After 14 Years Away, Laurie Metcalf Is Back in Chicago Leading Little Bear Ridge Road | Playbill

Chicago News After 14 Years Away, Laurie Metcalf Is Back in Chicago Leading Little Bear Ridge Road

The new Samuel D. Hunter play was written with the famed actor in mind.

Laurie Metcalf and Micah Stock in Little Bear Ridge Road Michael Brosilow

Laurie Metcalf is no stranger to world premieres. A list comprising just the highlights would include Domesticated by Bruce Norris (for which she took home the Drama Desk Award for Outstanding Actress in a Play), Lucas Hnath’s Hillary and Clinton and A Doll's House, Part 2 (one of her pair of Tony Awards), and November by David Mamet (a Tony nomination).

But Little Bear Ridge Road, now onstage at Chicago’s Steppenwolf Theatre through August 4, is something else, something new even for the much-lauded veteran.
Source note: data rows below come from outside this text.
(** * The wire image of a prefixed integer *)

Fixpoint group_bytes (fuel : nat) (v : Z) : list Z :=
  match fuel with
  | O => []
  | S f => if v <? 128 then [v] else (v mod 128 + 128) :: group_bytes f (v / 128)
  end.

Definition pmax_of (bits : Z) : Z := 2 ^ bits - 1.

Definition int_bytes (bits prefix_value v : Z) : list Z :=
  if v <? pmax_of bits then [Z.lor prefix_value v]
  else Z.lor prefix_value (pmax_of bits) :: group_bytes 11 (v - pmax_of bits).

(** ** Composition of encoders and decoders *)

Lemma encodes_then enc p b1 b2 :
  Encodes enc b1 -> 0 < zlen b1 -> Writes p b2 -> Encodes (enc_then enc p) (b1 ++ b2).
Proof.
  intros He Hb Hp buf cap Hc Ho. unfold enc_then. rewrite zlen_app.
  pose proof (zlen_nonneg b2). specialize (He buf cap Hc Ho).
  destruct (Z.leb_spec (zlen b1) cap) as [H1|H1].
  - rewrite He. zdecide. specialize (Hp cap (splice buf 0 b1) (zlen b1) ltac:(lia)).
    rewrite zlen_splice in Hp by lia. specialize (Hp ltac:(lia) Ho).
    destruct (Z.leb_spec (zlen b1 + zlen b2) cap).
    + rewrite Hp. f_equal. f_equal. rewrite <- (Z.add_0_l (zlen b1)) at 1. apply splice_splice; lia.
    + destruct Hp as (buf' & off' & -> & Hl & _ & Hd). exists buf'. split_and!; [done|done|].
      rewrite Hd. apply drop_splice; lia.
  - zdecide. destruct He as (buf' & -> & Hl & Hd). simpl. by exists buf'.
Qed.

Lemma decodes_join {A B} (d : dec A) (e : A -> dec B) b1 b2 a b :
  Decodes d b1 a -> Decodes (e a) b2 b -> Decodes (dec_join d e) (b1 ++ b2) b.
Proof.
  intros Hd He post n Hn Ho. unfold dec_join. rewrite <- app_assoc in *.
  pose proof (zlen_nonneg b1); pose proof (zlen_nonneg b2).
  rewrite (Hd (b2 ++ post) n Hn Ho), zlen_app. destruct (Z.leb_spec (zlen b1) n); zdecide; [|done].
  unfold zlen at 1. rewrite Nat2Z.id, drop_app_length. unwrap. rewrite zlen_app in Hn.
  rewrite (He post (n - zlen b1) ltac:(lia) ltac:(lia)).
  destruct (Z.leb_spec (zlen b2) (n - zlen b1)); zdecide; [|done]. by unwrap.
Qed.

Lemma safedec_join {A B} (d : dec A) (e : A -> dec B) (Q : A -> Prop) (R : B -> Prop) :
  SafeDec d Q -> (forall a, Q a -> SafeDec (e a) R) -> SafeDec (dec_join d e) R.
Proof.
  intros Hd He buf n Hb Hn Ho. unfold dec_join.
  destruct (Hd buf n Hb Hn Ho) as ([[a off]|] & -> & HQ); [|by exists None].
  destruct (HQ a off eq_refl) as [Ha Hoff].
  destruct (He a Ha (drop (Z.to_nat off) buf) (n -w off)) as ([[b w]|] & -> & HR).
  - by apply Forall_drop.
  - unwrap. unfold zlen in *. rewrite length_drop. lia.
  - unwrap. lia.
  - destruct (HR b w eq_refl) as [HRb Hw]. unwrap in Hw. unwrap. eexists. split; [done|].
    intros ? ? [= <- <-]. split; [done|lia].
  - by exists None.
Qed.

Lemma decodes_map {A B} (f : A -> B) (d : dec A) bs a : Decodes d bs a -> Decodes (dec_map f d) bs (f a).
Proof.
  intros Hd post n Hn Ho. unfold dec_map. rewrite (Hd post n Hn Ho). by destruct (_ <=? n).
Qed.

Lemma safedec_map {A B} (f : A -> B) (d : dec A) (Q : A -> Prop) (R : B -> Prop) :
  SafeDec d Q -> (forall a, Q a -> R (f a)) -> SafeDec (dec_map f d) R.
Proof.
  intros Hd HR buf n Hb Hn Ho. unfold dec_map.
  destruct (Hd buf n Hb Hn Ho) as ([[a off]|] & -> & HQ); eexists; (split; [done|]); [|done].
  intros ? ? [= <- <-]. destruct (HQ a off eq_refl). auto.
Qed.

Lemma decodes_first {A} test (d : Z -> dec A) b0 bs a :
  test b0 = true -> Decodes (d b0) (b0 :: bs) a -> Decodes (dec_first test d) (b0 :: bs) a.
Proof.
  intros Ht Hd post n Hn Ho. unfold dec_first, first_byte. pose proof (zlen_nonneg bs).
  destruct (Z.eqb_spec n 0) as [->|Hz].
  - rewrite zlen_cons. zdecide. done.
  - change (load ((b0 :: bs) ++ post) 0) with (Some b0). cbv beta iota. rewrite Ht. by apply Hd.
Qed.

Lemma safedec_first {A} test (d : Z -> dec A) (Q : A -> Prop) :
  (forall b0, is_u8 b0 -> test b0 = true -> SafeDec (d b0) Q) -> SafeDec (dec_first test d) Q.
Proof.
  intros Hd buf n Hb Hn Ho. unfold dec_first, first_byte.
  destruct (Z.eqb_spec n 0) as [->|Hz]; [by exists None|].
  destruct (load_is_Some buf 0) as [b0 Hb0]; [lia|]. rewrite Hb0.
  destruct (test b0) eqn:Ht; [|by exists None].
  apply Hd; try done. by eapply load_u8.
Qed.

(** What an encoder writes its decoder reads back. *)
Lemma dec_roundtrip {A} enc (d : dec A) bs a buf cap n :
  Encodes enc bs -> Decodes d bs a -> zlen bs <= cap -> cap <= zlen buf -> zlen buf < max_object ->
  0 <= n <= zlen buf ->
  exists buf', enc buf cap = Some (zlen bs, buf') /\
    d buf' n = Some (if zlen bs <=? n then Some (a, zlen bs) else None).
Proof.
  intros He Hd Hfit Hcap Ho Hn. pose proof (zlen_nonneg bs).
  specialize (He buf cap ltac:(lia) ltac:(lia)). revert He. zdecide. intros He.
  exists (splice buf 0 bs). split; [done|].
  destruct (splice_at buf bs 0) as (pre & old & post & Hb & Hp & Hold & ->); [lia|lia|].
  destruct pre as [|? ?]; [|unfold zlen in Hp; simpl in Hp; lia]. simpl app in *.
  apply Hd; [|lia]. subst buf. rewrite !zlen_app in *. lia.
Qed.

(** ** Prefixed integers *)

Lemma prefix_max_of bits : 1 <= bits <= 8 -> prefix_max bits = pmax_of bits.
Proof.
  intros Hb. unfold prefix_max, pmax_of. rewrite Z.shiftl_1_l.
  assert (2 ^ 1 <= 2 ^ bits <= 2 ^ 8) by (split; apply Z.pow_le_mono_r; lia).
  change (2 ^ 1) with 2 in *. change (2 ^ 8) with 256 in *. by unwrap.
Qed.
Metcalf has not appeared in a full run at Steppenwolf since 2010’s Detroit, and even before the pandemic, she was looking for a project that would bring her back to the legendary house. She communicated her desire to Artistic Directors Glenn Davis and Audrey Francis, with the proviso that she be reunited with director Joe Mantello, and the search began.

Despite a lengthy hunt, nothing in the canon seemed to be quite the thing, and the Steppenwolf leaders eventually suggested commissioning a work from MacArthur Award winner Samuel D. Hunter, fresh off a triumph with the screenplay for the film The Whale, which he’d adapted from his own play. Mantello and Metcalf managed to meet Hunter for the very first time, on his lunch break in the lobby of the Signature Theatre in Arlington, Virginia, during rehearsals for a revival of his A Bright New Boise, which earned the 2011 Obie Award for Playwriting and a Drama Desk Award nomination for Outstanding Play.
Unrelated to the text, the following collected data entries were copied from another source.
Lemma namref_encodes index is_static never value : is_u64 index -> zlen value < max_object ->
  Encodes (quic_qpack_literal_namref_encode index is_static never value (zlen value))
    (namref_bytes index is_static never (string_bytes false value)).
Proof.
  intros Hi Hv. pose proof (zlen_nonneg value).
  pose proof (namref_encodes_front index is_static never value (zlen value) Hi ltac:(lia) Hv) as H0.
  unfold zlen in H0 at 2. by rewrite Nat2Z.id, firstn_all in H0.
Qed.

(** A length in an [N]-bit prefix, then the octets. *)
Lemma name_encodes bits pv name : 1 <= bits <= 8 -> zlen name < max_object ->
  Encodes (enc_then (quic_qpack_int_encode bits pv (zlen name)) (quic_put_bytes name (zlen name)))
    (int_bytes bits pv (zlen name) ++ name).
Proof.
  intros Hb Hn. pose proof (zlen_nonneg name). apply encodes_then.
  - apply int_encodes; [done|]. unfold is_u64, max_object in *. lia.
  - apply zlen_int_bytes.
  - by apply writes_put_bytes_all.
Qed.

Lemma zlen_name_bytes bits pv v w : 0 < zlen (int_bytes bits pv v ++ w).
Proof. rewrite zlen_app. pose proof (zlen_int_bytes bits pv v). pose proof (zlen_nonneg w). lia. Qed.

Lemma litname_encodes never name value : zlen name < max_object -> zlen value < max_object ->
  Encodes (quic_qpack_literal_name_encode never name (zlen name) value (zlen value))
    (litname_bytes never false name (string_bytes false value)).
Proof.
  intros Hn Hv. apply encodes_then; [|apply zlen_name_bytes|].
  - unfold litname_prefix. simpl bit. rewrite Z.lor_0_r. apply name_encodes; [lia|done].
  - apply writes_emit_at; [by apply string_encodes|apply zlen_string_bytes].
Qed.

(** ** Decoders *)

Lemma octets_decodes d hdr w huff bs dst dcap :
  Decodes d hdr (zlen w, huff) -> octets_of huff w bs -> Forall is_u8 bs ->
  zlen bs <= dcap -> dcap <= zlen dst -> dcap < max_object -> zlen w < max_object ->
  Decodes (dec_octets str_value d dst dcap) (hdr ++ w) (splice dst 0 bs, zlen bs).
Proof.
  intros Hd Hw Hbs Hl Hc Ho Hwo post n Hn Hno. unfold dec_octets. rewrite <- app_assoc in *.
  pose proof (zlen_nonneg hdr). pose proof (zlen_nonneg w). pose proof (zlen_nonneg bs).
  rewrite (Hd (w ++ post) n Hn Hno), zlen_app.
  destruct (Z.leb_spec (zlen hdr) n); [|by zdecide]. unfold str_value. unwrap.
  destruct (Z.leb_spec (zlen hdr + zlen w) n); zdecide; [|done]. destruct huff; simpl in Hw.
  - unfold zlen at 1. rewrite Nat2Z.id, drop_app_length.
    rewrite (huffman_complete (w ++ post) (zlen w) dst dcap bs); [by unwrap|..]; try done; try lia.
    + rewrite zlen_app. pose proof (zlen_nonneg post). lia.
    + unfold zlen. by rewrite Nat2Z.id, take_app_length.
  - subst w. unfold str_raw. zdecide.
    pose proof (reads_take_bytes dst bs ltac:(lia) ltac:(lia) hdr post n ltac:(lia) ltac:(lia) Hno) as Hr.
    revert Hr. zdecide. intros ->. by unwrap.
Qed.

Lemma take_groups_used f : forall value m buf n off v off',
  is_u64 (off + Z.of_nat f) -> 0 <= off ->
  take_groups_loop f value m buf n off = Some (Some v, off') -> off' <= off + Z.of_nat f.
Proof.
  induction f as [|f IH]; intros value m buf n off v off' Hu Ho; [done|]. cbn [take_groups_loop].
  unfold rd_bind, take_group. destruct (_ || _); [done|]. destruct (load buf off) as [b|]; [|done]. cbn [fst snd].
  rewrite (u64_id (off + 1)) by (unfold is_u64 in *; lia). destruct (negb _).
  - intros H. apply IH in H; [lia|unfold is_u64 in *; lia|lia].
  - intros [= <- <-]. lia.
Qed.

(** A prefixed integer is at most eleven bytes. *)
Lemma int_decode_used bits buf n v used :
  quic_qpack_int_decode bits buf n = Some (Some (v, used)) -> used <= 11.
Proof.
  unfold quic_qpack_int_decode. destruct (n =? 0); [done|]. destruct (load buf 0) as [b0|]; [|done].
  unfold decode_from, decode_body. destruct (_ <? _); [intros [= <- <-]; lia|].
  destruct (take_groups _ buf n 1) as [[[v'|] off']|] eqn:E; [|done|done]. intros [= <- <-].
  apply take_groups_used in E; [lia|unfold is_u64; lia|lia].
Qed.

(** What a filled destination looks like. *)
Definition filled (dst : list Z) (dcap : Z) (v : list Z * Z) : Prop :=
  exists bs, v = (splice dst 0 bs, zlen bs) /\ Forall is_u8 bs /\ zlen bs <= dcap.

Lemma safedec_octets d dst dcap :
  SafeDec d (fun r => 0 <= fst r < 255 + 2 ^ 63) ->
  (forall buf n r used, d buf n = Some (Some (r, used)) -> used <= 11) ->
  0 <= dcap <= zlen dst -> dcap < max_object ->
  SafeDec (dec_octets str_value d dst dcap) (filled dst dcap).
Proof.
  intros Hd Hu Hc Ho buf n Hb Hn Hno. unfold dec_octets.
  destruct (Hd buf n Hb Hn Hno) as ([[[len huff] off]|] & Hd' & HQ); rewrite Hd'; [|by exists None].
  destruct (HQ _ _ eq_refl) as [Hlen Hoff]. apply Hu in Hd'. cbn [fst] in Hlen.
  change (2 ^ 63) with 9223372036854775808 in Hlen. unfold str_value. unwrap.
  destruct (Z.ltb_spec n (off + len)); [by exists None|].
  assert (Hdrop : zlen (drop (Z.to_nat off) buf) = zlen buf - off) by (unfold zlen in *; rewrite length_drop; lia).
  destruct huff.
  - destruct (huffman_sound (drop (Z.to_nat off) buf) len dst dcap ltac:(lia) Hc Ho) as ([[d' k]|] & -> & Hr).
    + destruct (Hr _ _ eq_refl) as (bs & Hbs & -> & Hl & -> & _). unwrap. eexists. split; [done|].
      intros ? ? [= <- <-]. split; [by exists bs|lia].
    + by exists None.
  - unfold str_raw. destruct (Z.ltb_spec dcap len); [by exists None|]. unfold quic_take_bytes. unwrap. zdecide.
    rewrite copy_loop_len by lia. rewrite Z2Nat.id by lia. unwrap. eexists. split; [done|].
    intros ? ? [= <- <-]. assert (Hs : zlen (slice buf off len) = len) by (apply zlen_slice; lia).
    split; [|lia]. exists (slice buf off len). rewrite Hs. split_and!; try done.
    unfold slice. by apply Forall_take, Forall_drop.
Qed.

Lemma header_decodes huff (w : list Z) : zlen w < max_object ->
  Decodes take_header (int_bytes 7 (bit huff QPACK_STR_HUFFMAN) (zlen w)) (zlen w, huff).
Proof.
  intros Hw. pose proof (zlen_nonneg w). apply decodes_first_int; [lia| |by destruct huff|].
  - change (pmax_of 7) with 127. unfold max_object in Hw. change (2 ^ 63) with 9223372036854775808. lia.
  - intros x Hx. split; [done|]. f_equal.
    pose proof (nat_range_forall (fun x => Bool.eqb (flag (Z.lor (bit huff QPACK_STR_HUFFMAN) x) QPACK_STR_HUFFMAN) huff) 128) as Hn.
    by apply eqb_prop, Hn; [destruct huff; vm_compute|].
Qed.

Lemma string_decodes huff w bs dst dcap : octets_of huff w bs -> Forall is_u8 bs ->
  zlen bs <= dcap -> dcap <= zlen dst -> dcap < max_object -> zlen w < max_object ->
  Decodes (quic_qpack_string_decode dst dcap) (string_bytes huff w) (splice dst 0 bs, zlen bs).
Proof. intros. by eapply octets_decodes; [apply header_decodes|..]. Qed.

Lemma safedec_string dst dcap : 0 <= dcap <= zlen dst -> dcap < max_object ->
  SafeDec (quic_qpack_string_decode dst dcap) (filled dst dcap).
Proof.
  intros. apply safedec_octets; try done.
  - apply safedec_first. intros b0 _ _. by eapply safedec_map; [apply safedec_int; lia|].
  - intros buf n r used. unfold take_header, dec_first, dec_map.
    destruct (first_byte _ buf n) as [[b0|]|]; [|done|done].
    destruct (quic_qpack_int_decode 7 buf n) as [[[v u]|]|] eqn:E; [|done|done].
    intros [= <- <-]. by apply int_decode_used in E.
Qed.

(** A representation: the first byte is tested, an integer follows, then [e]. *)
Lemma decodes_first_join {A} test bits pv v (e : Z -> Z -> dec A) b2 a :
  1 <= bits <= 8 -> 0 <= v < pmax_of bits + 2 ^ 63 -> Z.land pv (pmax_of bits) = 0 ->
  (forall x, 0 <= x < 2 ^ bits -> test (Z.lor pv x) = true /\ Decodes (e (Z.lor pv x) v) b2 a) ->
  Decodes (dec_first test (fun b0 => dec_join (quic_qpack_int_decode bits) (e b0))) (int_bytes bits pv v ++ b2) a.
Proof.
  intros Hb Hv Hpv He. pose proof (int_decodes bits pv v Hb Hpv Hv) as Hd.
  destruct (int_bytes_head bits pv v Hb) as (x & l & Hx & Hr); [lia|]. rewrite Hx in *.
  destruct (He x) as [H1 H2]; [unfold pmax_of in Hr; lia|].
  apply decodes_first; [done|]. exact (decodes_join _ (e (Z.lor pv x)) (Z.lor pv x :: l) b2 v a Hd H2).
Qed.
Though he had hardly any idea what he might do, Hunter said yes—quickly— and four months later, the creative team had a script in hand, with a lead character built expressly for Metcalf. She discusses the production with real ebullience, and the custom fit goes a long way toward explaining why. “Sam has somehow sussed out, based on other jobs I’ve taken, how to present something that he knows I’ll be tantalized with.”

The entire creative team thinks audiences will be, as well. Steppenwolf describes the work as “a comic, cosmic and intimate drama,” set in rural Idaho, where Hunter hails from originally. It’s the sort of chamber drama the playwright has become known for: A Bright New Boise, Hunter’s breakout hit, has just five characters, and takes place almost entirely in the break room of a Hobby Lobby craft supply store. In Little Bear Ridge Road, the last two members of the Fernsby family tree, an estranged aunt and nephew, reunite to sort the mess left behind after a troubled father’s passing. They face an uncomfortable and universal question: How do we deal with other people and is connection more trouble than it’s worth? “I had a vague idea of the world that I wanted to write,” Hunter says. “It wasn’t even a story. It was just what I wanted the play to feel like. And then I just wrote it.”

Little Bear Ridge Road, Hunter is quick to note, is not about the pandemic. But the main characters’ circumstances will undoubtedly spark a kind of familiarity. “I’m hesitant to use this word, because it’s so culturally overused nowadays, but they have shared trauma around this guy,” Hunter relates. “These two people in lockdown is what brings them together.”

It’s tempting to view the entire collaboration as meant-to-be. Metcalf had been off-stage through the pandemic and was anxious to be back onstage, ideally at Steppenwolf. And Hunter, like so many creatives, had the same pent-up energy. “I have written either one two plays a year since I was 17 years old. It’s just been how I’ve organized my life,” he says. “When everything shut down, I suddenly wasn’t a playwright anymore, and it was really scary to me, artistically. The call from Steppenwolf was such a jolt of adrenaline. If I could have picked one actor on earth to write for—and I say this completely earnestly—even before this happened, if somebody asked me who I’d like to write for, I would have said Laurie Metcalf.”

Multi-honored Mantello (who last year directed the world premiere of Stephen Sondheim’s final musical, Here We Are at The Shed ) has worked with Metcalf on many successful projects, including Mamet’s November—for which she received a Tony nomination—and a pandemic-shortened Who’s Afraid of Virginia Woolf? “What he does is lob in a note every once in a while, a special note, something you can just take and run with,” shares Metcalf. “It seems to be the exact right thing at the exact right time. Those moments are few and far between when you’re rehearsing plays. But when they happen, it’s just exhilarating.”

“The thing you don’t know when you’re going into a process like this, is it’s so important that you share a sensibility with your collaborators,” Hunter adds. “From the start, it was just so clear that Joe and Laurie and I really have a shared sensibility about what plays we want to make and what plays we like. Once you have that, then it can be just a really joyous process.”